Chronic knee dislocation and subluxation is a rare entity, presumably because most knee dislocations lend themselves to accurate diagnosis and appropriate treatment acutely [1]. There are multiple reports of open reduction for chronic knee dislocation with or without ligament reconstruction. The final results ranged from poor to excellent functional outcomes [6-12]. Arthroplasty and arthrodesis are 2 conventional methods of treatment for chronic posterior knee dislocation. We could find no previous article reporting on TKA for neglected anterior dislocations leading to unstable secondary osteoarthritis of the knee in the English literature. Petrie et al. reported two successful treatments with TKA and a constraining device for posterior knee dislocation 4 months after the initial injury [1]. Chen and Chiu reported the case of a TKA without constraining implants for a 56-year-old man with neglected knee dislocation injured 30 years previously, with severe arthritis, the evolution was complicated by a posterior dislocation 5 days postoperatively. Closed reduction was performed under spinal anesthesia, and a cylindrical cast was applied with the knee in 10° of flexion. The cast was removed 4 weeks later, and physical therapy with range of motion exercises restarted without any subluxation or instability thereafter. Hence, he recommended a constraining implant to avoid dislocation postoperatively [13]. In our case, we were able to achieve complete intraoperative stability using semiconstrained prosthesis and went ahead with the same. In the immediate post-operative period, the patient was fitted with rigid knee immobilizer while ambulation. He further underwent quadriceps strengthening exercises along with range of motion physiotherapy. Limitation of the report is the unavailability of the previous X-rays during initial trauma and the long-term follow-up results of the patient.
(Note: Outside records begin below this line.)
Lemma merge_keywords_disjoint (fname : string) (kwargs : pydict value) :
  NoDup (keys kwargs) ->
  forall explicit,
    (forall k, In k (keys kwargs) -> ~ In k (keys explicit)) ->
    merge_keywords fname explicit kwargs = inr (explicit ++ kwargs).
Proof.
  induction kwargs as [|[name v] rest IH]; intros Hnd explicit Hdis.
  - simpl. now rewrite app_nil_r.
  - cbn [merge_keywords]. inversion Hnd as [|? ? Hname Hnd']; subst.
    rewrite (dict_contains_absent name explicit (Hdis name (or_introl eq_refl))).
    rewrite (IH Hnd').
    + now rewrite <- app_assoc.
    + intros k Hk Hin. unfold keys in Hin. rewrite map_app in Hin.
      apply in_app_or in Hin. destruct Hin as [Hin|[<-|[]]].
      * apply (Hdis k (or_intror Hk)). exact Hin.
      * apply Hname. exact Hk.
Qed.

Lemma merge_keywords_clash (fname : string) (kwargs : pydict value)
    (key : string) :
  In key (keys kwargs) ->
  forall explicit,
    In key (keys explicit) ->
    exists msg, merge_keywords fname explicit kwargs = inl (TypeError msg).
Proof.
  induction kwargs as [|[name v] rest IH]; intros Hin explicit Hex;
    [contradiction|].
  cbn [merge_keywords].
  destruct (dict_contains name explicit) eqn:Hc; [eexists; reflexivity|].
  destruct Hin as [Heq|Hin].
  - cbn [fst] in Heq. subst name.
    rewrite (dict_contains_keys key explicit Hex) in Hc. discriminate.
  - apply (IH Hin). unfold keys. rewrite map_app. apply in_or_app. now left.
Qed.

Lemma trust_region_parameter_free (k : string) :
  ~ In k ["objective_function"; "x0"; "constraints"] ->
  is_parameter constrained_trust_region_parameters k = false.
Proof.
  intros H. unfold is_parameter, constrained_trust_region_parameters.
  cbn [existsb fst].
  destruct (String.eqb_spec k "objective_function") as [->|_];
    [exfalso; apply H; simpl; tauto|].
  destruct (String.eqb_spec k "x0") as [->|_];
    [exfalso; apply H; simpl; tauto|].
  destruct (String.eqb_spec k "constraints") as [->|_];
    [exfalso; apply H; simpl; tauto|].
  reflexivity.
Qed.

End KeywordFacts.

Section SolverEdges.
Context {S : Scipy}.

(** The local variables and the keyword dictionary of a call of
    [constrained_trust_region] with three positional arguments and extra
    keywords. *)
Lemma trust_region_unfold (objective : list Q -> Q) (x0 : list Q)
    (c : value) (extra : pydict value) :
  (forall k, In k (keys extra) ->
             ~ In k ["objective_function"; "x0"; "constraints"]) ->
  constrained_trust_region [VCallable objective; VArray x0; c] extra =
  let? kws := merge_keywords "constrained_trust_region"
                (trust_region_keywords c) extra in
  scipy_minimize [VCallable objective; VArray x0] kws.
Proof.
  intros Hfree. unfold constrained_trust_region, bind_arguments.
  cbn [bind_positional constrained_trust_region_parameters bindR okR].
  rewrite bind_keywords_extra
    by (intros k Hk; apply trust_region_parameter_free; now apply Hfree).
  cbn [bindR fst snd app]. cbn.
  destruct (merge_keywords _ _ extra) as [e|kws]; [reflexivity|].
  cbn. destruct (scipy_minimize _ kws); reflexivity.
Qed.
TKA for chronic knee dislocation is a challenging procedure. Total knee replacement is recommended for long-standing chronic dislocations with secondary osteoarthritis. A complete clinical and radiological examination is indispensable during the pre-operative period. A Doppler scan should be considered to ascertain the vascular status of the limb. Constrained, hinged prosthesis should be made available intraoperatively and be used whenever the stability of the knee is in question. Proper patient education and counseling regarding the chances of infection due to long operating hours, vascular injury, revision surgeries, and information about post-operative rehabilitation protocols are of paramount importance.
Managing chronic anterior dislocation of the knee with instability and significant bony defects can be challenging, due to the rarity of its occurrence and lack of consensus regarding management. TKA in elderly and with osteoarthritis can yield good results.